(* ===== verification/Conversation.v ===== *)
(** * Two channels of a session, used at both ends

    The two sides of a link each hold an EFCP channel of one session.  Polled
    in any order, they refine a pair of queues. *)

From S2P Require Export EfcpReliable Rounds.

(** ** Calls at two ends, and the queues they stand for *)

Inductive end_call (P : Type) : Type :=
| Says (w : who) (p : P)
| Hears (w : who).
Arguments Says {P} w p.
Arguments Hears {P} w.

(** A queue to each end; the payload that a receive gets, or [None]. *)
Definition two_queues_call {B} (x : end_call B) (q : list B * list B) : option B * (list B * list B) :=
  match x, q with
  | Says First w, (to1, to2) => (None, (to1, to2 ++ [w]))
  | Says Second w, (to1, to2) => (None, (to1 ++ [w], to2))
  | Hears First, (w :: to1, to2) => (Some w, (to1, to2))
  | Hears Second, (to1, w :: to2) => (Some w, (to1, to2))
  | Hears _, q => (None, q)
  end.

Fixpoint two_queues {B} (xs : list (end_call B)) (q : list B * list B) : list (option B) * (list B * list B) :=
  match xs with
  | [] => ([], q)
  | x :: xs =>
    let '(r, q) := two_queues_call x q in
    let '(rs, q) := two_queues xs q in (r :: rs, q)
  end.

(** What is said is heard, in order. *)
Definition said_by {B} (w : who) (xs : list (end_call B)) : list B :=
  omap (λ x, match x, w with Says First b, First | Says Second b, Second => Some b | _, _ => None end) xs.
Definition heard_by {B} (w : who) (xs : list (end_call B)) (rs : list (option B)) : list B :=
  omap (λ xr, match xr.1, w with Hears First, First | Hears Second, Second => xr.2 | _, _ => None end) (zip xs rs).

Lemma two_queues_fifo {B} (xs : list (end_call B)) to1 to2 :
  let '(rs, (to1', to2')) := two_queues xs (to1, to2) in
  to1 ++ said_by Second xs = heard_by First xs rs ++ to1' ∧ to2 ++ said_by First xs = heard_by Second xs rs ++ to2'.
Proof.
  revert to1 to2. induction xs as [|x xs IH]; intros to1 to2; cbn [two_queues].
  { cbn. by rewrite !app_nil_r. }
  destruct x as [[] b|[]], to1 as [|w1 to1], to2 as [|w2 to2]; cbn [two_queues_call].
  all: match goal with |- context [two_queues _ (?a, ?b)] => specialize (IH a b); destruct (two_queues _ (a, b)) as [rs [to1' to2']] end.
  all: unfold said_by, heard_by in *; cbn in IH |- *; destruct IH as [IH1 IH2].
  all: rewrite <-?(assoc_L (++)) in IH1; rewrite <-?(assoc_L (++)) in IH2; cbn in IH1, IH2.
  all: split; congruence.
Qed.

(** A poll: what it gives, or nothing. *)
Definition poll_once {E S A} (m : M E S A) : M E S (option A) := λ s,
  match m s with
  | Return a s => Return (Some a) s
  | Throw e s => Throw e s
  | Suspend s => Return None s
  | Panic => Panic
  | Diverge => Diverge
  end.

(** ** One direction of a link is a reliable channel *)

Section one_way.
Context {S P : Type} {BP : BasePacket P} {DX : Duplex S P}.

(** The first end sends, the second receives; what the other way holds. *)
Definition one_way : Channel S P := {|
  send := send (Channel:=first_end);
  recv := recv (Channel:=second_end)
|}.

Definition one_way_Reliable (back : list (list byte)) : ReliableChannel (Channel0:=one_way) S P.
Proof.
  refine (@Build_ReliableChannel _ _ _ one_way (λ s, dx_ok s ∧ to_first s = back) to_second dx_fits _ _ _).
  - intros p s l [Hok Hb] Hs Hfits.
    destruct (end_send (EndLaws:=dx_first) p s l Hok Hs Hfits) as (l' & ? & ? & Hb' & ? & _).
    exists l'. by rewrite Hb'.
  - intros l s rest [Hok Hb] Hl. destruct (end_recv (EndLaws:=dx_second) s rest l Hok Hl) as (p & l' & ? & ? & ? & ? & Hb' & _).
    exists p, l'. by rewrite Hb'.
  - intros l [Hok Hb] Hl. destruct (end_wait (EndLaws:=dx_second) l Hok Hl) as (l' & ? & ? & ? & Hb' & _).
    exists l'. by rewrite Hb'.
Defined.
End one_way.

(** ** The channels *)

Section conversation.
Context {BC : BytesCrate} {BL : BytesLaws BC} {BO : ByteOrderCrate} {BOL : ByteOrderLaws BO}.
Context {PR : Profile} {DC : DiscoCrate} {DL : DiscoLaws DC} {DS : DiscoSession DC}.
Context {S P C : Type} {BP : BasePacket P} {max : Z} {PL : PacketLaws P max} {CK : Clock C}.

#[local] Abbreviation efcp := (EfcpChannel (S:=S) (C:=C)).
#[local] Abbreviation Q := (DtcpPacket (DiscoPacket P)).
#[local] Abbreviation efcp_on CH := (Efcp_Channel (CH:=CH) (C:=C)).

(** The session's two channels from the other side. *)
Definition turned (e : ends efcp S) : ends efcp S := MkEnds (medium e) (far e) (near e).

Lemma at_far_turned {A} (m : M io_error efcp A) e :
  at_far m e =
    match at_near m (turned e) with
    | Return a e' => Return a (turned e')
    | Throw x e' => Throw x (turned e')
    | Suspend e' => Suspend (turned e')
    | Panic => Panic
    | Diverge => Diverge
    end.
Proof. unfold at_far, at_near, zoom. by destruct e, (m _). Qed.

Lemma at_near_turned {A} (m : M io_error efcp A) e :
  at_near m e =
    match at_far m (turned e) with
    | Return a e' => Return a (turned e')
    | Throw x e' => Throw x (turned e')
    | Suspend e' => Suspend (turned e')
    | Panic => Panic
    | Diverge => Diverge
    end.
Proof. unfold at_far, at_near, zoom. by destruct e, (m _). Qed.

(** Channels of one session on the two ends, with [to1] and [to2] still to be
    heard. *)
Definition in_session (DX : Duplex S P) (to1 to2 : list (list byte)) (e : ends efcp S) : Prop :=
  dx_ok (medium e) ∧ paired (cipher (near e)) (cipher (far e)) ∧ paired (cipher (far e)) (cipher (near e)) ∧
  fits 64 (nonce_of (near e)) ∧ fits 64 (nonce_of (far e)) ∧
  Forall (efcp_wire (cipher (near e))) (to_second (medium e)) ∧
  Forall (efcp_wire (cipher (far e))) (to_first (medium e)) ∧
  to2 = (λ w, drop 3 (disco_plain (cipher (far e)) w)) <$> to_second (medium e) ∧
  to1 = (λ w, drop 3 (disco_plain (cipher (near e)) w)) <$> to_first (medium e).

Lemma in_session_turned (DX : Duplex S P) to1 to2 e :
  in_session DX to1 to2 e → in_session (flipped DX) to2 to1 (turned e).
Proof. by intros (? & ? & ? & ? & ? & ? & ? & ? & ?). Qed.

Lemma says_first (DX : Duplex S P) (q : Q) w to1 to2 e : in_session DX to1 to2 e →
  payload q = Some w → dx_fits (HEADER + (3 + length w))%nat →
  ∃ e', at_near (send (Channel:=efcp_on first_end) q) e = Return () e' ∧ in_session DX to1 (to2 ++ [w]) e'.
Proof using BL BOL DL PL.
  intros (Hok & Hp & Hp' & Hn & Hn' & Hw & Hw' & -> & ->) Hq Hf.
  destruct (efcp_send_eq (RC:=one_way_Reliable (to_first (medium e))) q w (near e) (medium e) Hq Hf (conj Hok eq_refl) Hn)
    as (wire & c' & Hwire & Hread & Hsend & [Hok' Hb] & Hpend & Hc & Hn1).
  exists (MkEnds (get_inner c') c' (far e)). split.
  { unfold at_near, zoom. change (send (Channel:=efcp_on first_end)) with (send (Channel:=efcp_on one_way)). by rewrite Hsend. }
  cbn [rc_pending one_way_Reliable] in Hpend. unfold in_session. cbn [medium near far]. rewrite Hpend, Hb, Hc, fmap_app.
  split_and!; try done; [by apply Forall_app; split; [|apply Forall_singleton]|]. cbn. by rewrite Hread.
Qed.

Lemma hears_second (DX : Duplex S P) to1 to2 e : in_session DX to1 to2 e →
  match to2 with
  | [] => ∃ e', at_far (recv (Channel:=efcp_on second_end)) e = Suspend e' ∧ in_session DX to1 [] e'
  | w :: to2 => ∃ (q : Q) e', at_far (recv (Channel:=efcp_on second_end)) e = Return q e' ∧ payload q = Some w ∧
      in_session DX to1 to2 e'
  end.
Proof using BL BOL DL PL.
  intros (Hok & Hp & Hp' & Hn & Hn' & Hw & Hw' & -> & ->).
  set (RC := one_way_Reliable (to_first (medium e))). unfold at_far, zoom.
  change (recv (Channel:=efcp_on second_end)) with (recv (Channel:=efcp_on one_way)).
  destruct (to_second (medium e)) as [|wire ws] eqn:Ew; cbn [fmap list_fmap].
  - destruct (efcp_recv_waits (RC:=RC) (medium e) (far e) (conj Hok eq_refl) Ew)
      as (c' & -> & [Hok' Hb] & Hpend & Hc & Hn1).
    eexists. split; [done|]. cbn [rc_pending one_way_Reliable RC] in Hpend. unfold in_session. cbn [medium near far]. by rewrite Hpend, Hb, Hc, Hn1.
  - apply Forall_cons in Hw as [(n & f & k & s & Hf & ->) Hw].
    destruct (efcp_recv_eq (RC:=RC) (cipher (near e)) n f k s _ ws (medium e) (far e) Hp Hf eq_refl (conj Hok eq_refl) Ew)
      as (q & c' & -> & Hq & [Hok' Hb] & Hpend & Hc & Hn1).
    rewrite disco_plain_wire by done. eexists q, _. split; [done|]. split; [done|].
    cbn [rc_pending one_way_Reliable RC] in Hpend. unfold in_session. cbn [medium near far]. by rewrite Hpend, Hb, Hc, Hn1.
Qed.

(** ** Any order of calls *)

Definition talk_call (DX : Duplex S P) (x : end_call Q) : M io_error (ends efcp S) (option Q) :=
  match x with
  | Says First q => at_near (send (Channel:=efcp_on first_end) q);; mret None
  | Says Second q => at_far (send (Channel:=efcp_on second_end) q);; mret None
  | Hears First => poll_once (at_near (recv (Channel:=efcp_on first_end)))
  | Hears Second => poll_once (at_far (recv (Channel:=efcp_on second_end)))
  end.

Fixpoint talk (DX : Duplex S P) (xs : list (end_call Q)) : M io_error (ends efcp S) (list (option Q)) :=
  match xs with
  | [] => mret []
  | x :: xs => r ← talk_call DX x; rs ← talk DX xs; mret (r :: rs)
  end.

(** The payload that a call is about. *)
Definition worded (DX : Duplex S P) (x : end_call Q) (y : end_call (list byte)) : Prop :=
  match x, y with
  | Says First q, Says First w | Says Second q, Says Second w =>
      payload q = Some w ∧ dx_fits (HEADER + (3 + length w))%nat
  | Hears First, Hears First | Hears Second, Hears Second => True
  | _, _ => False
  end.

Lemma talk_call_eq (DX : Duplex S P) x y to1 to2 e : in_session DX to1 to2 e → worded DX x y →
  let '(w, (to1', to2')) := two_queues_call y (to1, to2) in
  ∃ r e', talk_call DX x e = Return r e' ∧ r ≫= payload = w ∧ in_session DX to1' to2' e'.
Proof using BL BOL DL PL.
  intros He Hxy. pose proof (in_session_turned _ _ _ _ He) as Ht.
  destruct x as [[] q|[]], y as [[] w|[]]; try done; cbn [two_queues_call talk_call].
  - destruct Hxy as [Hq Hf]. destruct (says_first DX q w to1 to2 e He Hq Hf) as (e' & Hs & He').
    eexists None, e'. run. by rewrite Hs.
  - destruct Hxy as [Hq Hf]. destruct (says_first (flipped DX) q w to2 to1 _ Ht Hq Hf) as (e' & Hs & He').
    eexists None, (turned e'). run. rewrite at_far_turned. cbn [first_end flipped] in Hs. rewrite Hs.
    split_and!; [done|done|]. apply in_session_turned in He'. by destruct DX.
  - pose proof (hears_second (flipped DX) to2 to1 _ Ht) as H. cbn [second_end flipped] in H. unfold poll_once.
    rewrite at_near_turned. destruct to1 as [|w to1].
    + destruct H as (e' & -> & He'). eexists None, _. split_and!; [done|done|].
      apply in_session_turned in He'. by destruct DX.
    + destruct H as (q & e' & -> & Hq & He'). eexists (Some q), _. split_and!; [done|done|].
      apply in_session_turned in He'. by destruct DX.
  - pose proof (hears_second DX to1 to2 _ He) as H. unfold poll_once. destruct to2 as [|w to2].
    + destruct H as (e' & -> & He'). by eexists None, _.
    + destruct H as (q & e' & -> & Hq & He'). by eexists (Some q), _.
Qed.

(** The two channels are a pair of queues. *)
Lemma talk_eq (DX : Duplex S P) xs ys to1 to2 e : in_session DX to1 to2 e → Forall2 (worded DX) xs ys →
  let '(ws, (to1', to2')) := two_queues ys (to1, to2) in
  ∃ rs e', talk DX xs e = Return rs e' ∧ (λ r : option Q, r ≫= payload) <$> rs = ws ∧ in_session DX to1' to2' e'.
Proof using BL BOL DL PL.
  intros He Hxs. revert to1 to2 e He. induction Hxs as [|x y xs ys Hxy Hxs IH]; intros to1 to2 e He; cbn [two_queues talk].
  { by exists [], e. }
  pose proof (talk_call_eq DX x y to1 to2 e He Hxy) as H.
  destruct (two_queues_call y (to1, to2)) as [w [to1' to2']]. destruct H as (r & e' & Hr & Hw & He').
  specialize (IH to1' to2' e' He'). destruct (two_queues ys (to1', to2')) as [ws [to1'' to2'']].
  destruct IH as (rs & e'' & Hrs & Hws & He''). exists (r :: rs), e''.
  split_and!; [run; by rewrite Hr, Hrs|by rewrite fmap_cons, Hw, Hws|done].
Qed.

Definition converse (DX : Duplex S P) (s : S) (c1 c2 : efcp) : Prop :=
  ∀ xs ys, Forall2 (worded DX) xs ys → ∃ rs e',
    talk DX xs (MkEnds s c1 c2) = Return rs e' ∧ (λ r : option Q, r ≫= payload) <$> rs = (two_queues ys ([], [])).1.

Lemma session_converse (DX : Duplex S P) s c1 c2 :
  dx_ok s → to_first s = [] → to_second s = [] →
  paired (cipher c1) (cipher c2) → paired (cipher c2) (cipher c1) → fits 64 (nonce_of c1) → fits 64 (nonce_of c2) →
  converse DX s c1 c2.
Proof using BL BOL DL PL.
  intros Hok H1 H2 Hp Hp' Hn Hn' xs ys Hxs.
  pose proof (talk_eq DX xs ys [] [] (MkEnds s c1 c2)) as H.
  destruct (two_queues ys ([], [])) as [ws [to1 to2]]. destruct H as (rs & e' & ? & ? & _).
  - unfold in_session. cbn [medium near far]. rewrite H1, H2. by split_and!.
  - done.
  - by exists rs, e'.
Qed.
End conversation.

※ ※ ※

What you are asked to do
When you reach the line in the material above that holds "(** ** One direction", begin reproducing lines exactly, and stop after the line that holds "Section conversation.".

Solution to this problem
(** ** One direction of a link is a reliable channel *)

Section one_way.
Context {S P : Type} {BP : BasePacket P} {DX : Duplex S P}.

(** The first end sends, the second receives; what the other way holds. *)
Definition one_way : Channel S P := {|
  send := send (Channel:=first_end);
  recv := recv (Channel:=second_end)
|}.

Definition one_way_Reliable (back : list (list byte)) : ReliableChannel (Channel0:=one_way) S P.
Proof.
  refine (@Build_ReliableChannel _ _ _ one_way (λ s, dx_ok s ∧ to_first s = back) to_second dx_fits _ _ _).
  - intros p s l [Hok Hb] Hs Hfits.
    destruct (end_send (EndLaws:=dx_first) p s l Hok Hs Hfits) as (l' & ? & ? & Hb' & ? & _).
    exists l'. by rewrite Hb'.
  - intros l s rest [Hok Hb] Hl. destruct (end_recv (EndLaws:=dx_second) s rest l Hok Hl) as (p & l' & ? & ? & ? & ? & Hb' & _).
    exists p, l'. by rewrite Hb'.
  - intros l [Hok Hb] Hl. destruct (end_wait (EndLaws:=dx_second) l Hok Hl) as (l' & ? & ? & ? & Hb' & _).
    exists l'. by rewrite Hb'.
Defined.
End one_way.

(** ** The channels *)

Section conversation.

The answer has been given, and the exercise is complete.